De rechtbank is van oordeel dat, gelet op de ernst van de feiten, een gevangenisstraf van aanzienlijke duur noodzakelijk is. De rechtbank is van oordeel dat de door de officier van justitie gevorderde straf onvoldoende recht doet aan de ernst van de feiten. Mede gelet op de straffen die voor soortgelijke delicten worden opgelegd en het de verdachte betreffende uittreksel uit de justitiële documentatie d.d. 21 december 2011 waaruit blijkt dat verdachte vele malen eerder is veroordeeld voor vermogensdelicten, is de rechtbank van oordeel dat een gevangenisstraf voor de duur van 15 maanden passend en geboden is.
7 Het beslag
Onttrekking aan het verkeer
De hierna in de beslissing genoemde in beslag genomen voorwerpen zijn vatbaar voor onttrekking aan het verkeer.
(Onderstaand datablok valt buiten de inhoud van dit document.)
(** ** flatten_dict *)

Lemma Forall_dict_set (P : string * value -> Prop) (d : dict) (k : string) (v : value) :
  (forall k', P (k', v)) -> Forall P d -> Forall P (dict_set d k v).
Proof.
  intros Hv. induction 1 as [|[k0 w] d Hw Hd IH]; simpl.
  - by constructor.
  - destruct (String.eqb k0 k); constructor; auto.
Qed.

Lemma keys_dict_set_subseteq (d : dict) (k k' : string) (v : value) :
  k' ∈ keys d -> k' ∈ keys (dict_set d k v).
Proof.
  rewrite keys_dict_set. destruct (dict_mem d k); [done|].
  intros Hin. apply elem_of_app. by left.
Qed.

Lemma flatten_invariant_refl (result : dict) : flatten_invariant result result.
Proof. by split. Qed.

Lemma flatten_invariant_trans (r1 r2 r3 : dict) :
  flatten_invariant r1 r2 -> flatten_invariant r2 r3 -> flatten_invariant r1 r3.
Proof. intros [H1 H2] [H3 H4]. split; auto. Qed.

Lemma flatten_invariant_set (result : dict) (k : string) (v : value) :
  typecheck.is_scalar v = true -> flatten_invariant result (dict_set result k v).
Proof.
  intros Hv. split.
  - by apply Forall_dict_set.
  - intros key. apply keys_dict_set_subseteq.
Qed.

Lemma flatten_dict_invariant (d : value) :
  forall prefix result out,
    flatten_dict d prefix result = Ok out -> flatten_invariant result out.
Proof.
  induction d as [ | b | n | s | l IHl | items IHd ] using value_nested_ind;
    intros prefix result out; try discriminate; simpl.
  - generalize 0%nat. revert result.
    induction IHl as [|x l Hx _ IH]; intros result idx Hrun.
    + injection Hrun as <-. apply flatten_invariant_refl.
    + destruct (typecheck.is_scalar x) eqn:Hs.
      * eapply flatten_invariant_trans; [|by eapply IH].
        by apply flatten_invariant_set.
      * destruct (flatten_dict x _ result) as [r|] eqn:Hx'; [|discriminate Hrun].
        eapply flatten_invariant_trans; [by eapply Hx|by eapply IH].
  - set (prefix' := if negb (String.eqb prefix "") then _ else _).
    clearbody prefix'. revert result.
    induction IHd as [|[k x] items Hx _ IH]; intros result Hrun.
    + injection Hrun as <-. apply flatten_invariant_refl.
    + simpl in Hx. destruct (typecheck.is_scalar x) eqn:Hs.
      * eapply flatten_invariant_trans; [|by eapply IH].
        by apply flatten_invariant_set.
      * destruct (flatten_dict x _ result) as [r|] eqn:Hx'; [|discriminate Hrun].
        eapply flatten_invariant_trans; [by eapply Hx|by eapply IH].
Qed.

(** Whatever [flatten_dict] returns is flat: every value of the returned
    mapping is a scalar, at any depth of the input, provided the values of
    the result passed in were; and no key of that result is lost. *)
Theorem flatten_dict_result_flat (d : value) (prefix : string) (result out : dict) :
  flatten_dict d prefix result = Ok out ->
  (Forall (fun kv => typecheck.is_scalar kv.2 = true) result ->
   Forall (fun kv => typecheck.is_scalar kv.2 = true) out) /\
  (forall key, key ∈ keys result -> key ∈ keys out).
Proof. apply flatten_dict_invariant. Qed.
(** X10. Raising the level never hides more.  For one configuration and
    record and two levels [L1 ≤ L2], [transformEntry] throws at both levels
    or at neither; when it returns, the hidden field names at [L2] are a
    subsequence of those at [L1], the keys of the filtered record at [L1]
    are a subsequence of those at [L2], and there are at most as many
    warnings at [L2] as at [L1]. *)
Theorem raising_level_hides_less c (data : JsObject) ctx (L1 L2 : PrivacyLevel) :
  Obj.wf data → L1 ≤ L2 →
  let result1 := Console.value (transformEntry c data (atLevel L1 ctx)) in
  let result2 := Console.value (transformEntry c data (atLevel L2 ctx)) in
  (result1 = TypeError ↔ result2 = TypeError)
  ∧ ((∃ r1, result1 = Normal r1) ↔ (∃ r2, result2 = Normal r2))
  ∧ ∀ r1 r2, result1 = Normal r1 → result2 = Normal r2 →
      tr_hiddenFields r2 `sublist_of` tr_hiddenFields r1
      ∧ Obj.keys (tr_data r1) `sublist_of` Obj.keys (tr_data r2)
      ∧ (length (tr_warnings r2) ≤ length (tr_warnings r1))%nat.
Proof.
  intros Hwf Hle result1 result2. subst result1 result2.
  destruct (transformEntry_cases c data (atLevel L1 ctx) Hwf)
    as [(cc & Hc & ->)|[(Hc & ->)|(name & Hc & ->)]].
  - rewrite (transformEntry_configured c data (atLevel L2 ctx) cc) by done.
    rewrite !value_pair. split; [done|]. split; [split; eauto|].
    intros r1 r2 <-%Normal_inj <-%Normal_inj.
    rewrite !(applyLoop_data _ _ _ Hwf), !applyLoop_hiddenFields,
      !applyLoop_warnings, !keys_bind.
    split_and!.
    + apply bind_sublist. intros e _. by apply delta_level_mono.
    + apply bind_sublist. intros e _. by apply delta_level_mono.
    + clear Hwf. induction data as [|e data IH]; [done|].
      rewrite !bind_cons, !length_app.
      pose proof (proj2 (proj2 (delta_level_mono cc ctx L1 L2 e Hle))). lia.
  - rewrite (unconfigured_result c data (atLevel L2 ctx)) by done.
    rewrite value_pair. split; [done|]. split; [split; eauto|].
    by intros r1 r2 <-%Normal_inj <-%Normal_inj.
  - rewrite (transformEntry_inherited c data (atLevel L2 ctx) name) by done.
    rewrite !value_pair. split; [done|]. split; [done|].
    destruct data; [|done]. by intros r1 r2 <-%Normal_inj <-%Normal_inj.
Qed.

Lemma raising_level_hides_less_witness :
  tr_hiddenFields (Console.value (applyLoop teamMember teamCollection
                     (atLevel 2 (testContext 0))))
  `sublist_of`
  tr_hiddenFields (Console.value (applyLoop teamMember teamCollection
                     (atLevel 1 (testContext 0)))).
Proof.
  refine (proj1 (proj2 (proj2
    (raising_level_hides_less "team" teamMember (testContext 0) 1 2 _ _)) _ _ _ _)).
  - solve_wf.
  - lia.
  - vm_compute. reflexivity.
  - vm_compute. reflexivity.
Defined.

(** ** The console *)

Lemma delta_console cc ctx (e : string * JsValue) :
  acc_console (delta cc ctx e)
  = if isUnresolved cc ctx e.1
    then [ unknownAttributeMessage e.1 (toPropertyKey (readProp (cc_fields cc) e.1)) ]
    else [].
Proof.
  destruct e as [f v]. unfold isUnresolved.
  entry_cases cc ctx (f, v); rewrite ?Hattr; done.
Qed.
Gebleken is dat het feit is begaan met behulp van de voorwerpen.
8 De wettelijke voorschriften
De beslissing berust op de artikelen 27, 36b, 36c, 45, 57, 310, 311 en 350 van het Wetboek van Strafrecht zoals deze artikelen luidden ten tijde van het bewezen verklaarde.
9 De beslissing
De rechtbank:
Bewezenverklaring
- verklaart het tenlastegelegde bewezen, zodanig als hierboven onder 4.4 is omschreven;
- spreekt verdachte vrij van wat meer of anders is ten laste gelegd;
Strafbaarheid
- verklaart dat het bewezen verklaarde de volgende strafbare feiten oplevert:
feit 1, feit 2, feit 5: telkens: poging tot diefstal, waarbij de schuldige zich de toegang tot de plaats van het misdrijf heeft verschaft door middel van braak;
feit 3: vernieling, meermalen gepleegd
feit 4: diefstal, waarbij de schuldige zich de toegang tot de plaats van het misdrijf heeft verschaft door middel van braak;
- verklaart verdachte strafbaar;
Strafoplegging
- veroordeelt verdachte tot een gevangenisstraf van 15 maanden;
- bepaalt dat de tijd die verdachte voor de tenuitvoerlegging van deze uitspraak in voorarrest heeft doorgebracht in mindering wordt gebracht bij de tenuitvoerlegging van de opgelegde gevangenisstraf;
Beslag
- verklaart onttrokken aan het verkeer de in beslag genomen voorwerpen, te weten: 1 schroevendraaier, 1 stuk gereedschap, 1 paar handschoenen, 2 schoenen.
Dit vonnis is gewezen door mr. M.S. Koppert, voorzitter, mr. N.E.M. Kranenbroek en
mr. Y.M.J.I. Baauw-de Bruijn, rechters, in tegenwoordigheid van mr. R. Willemsen, griffier, en is uitgesproken ter openbare terechtzitting op 15 februari 2012.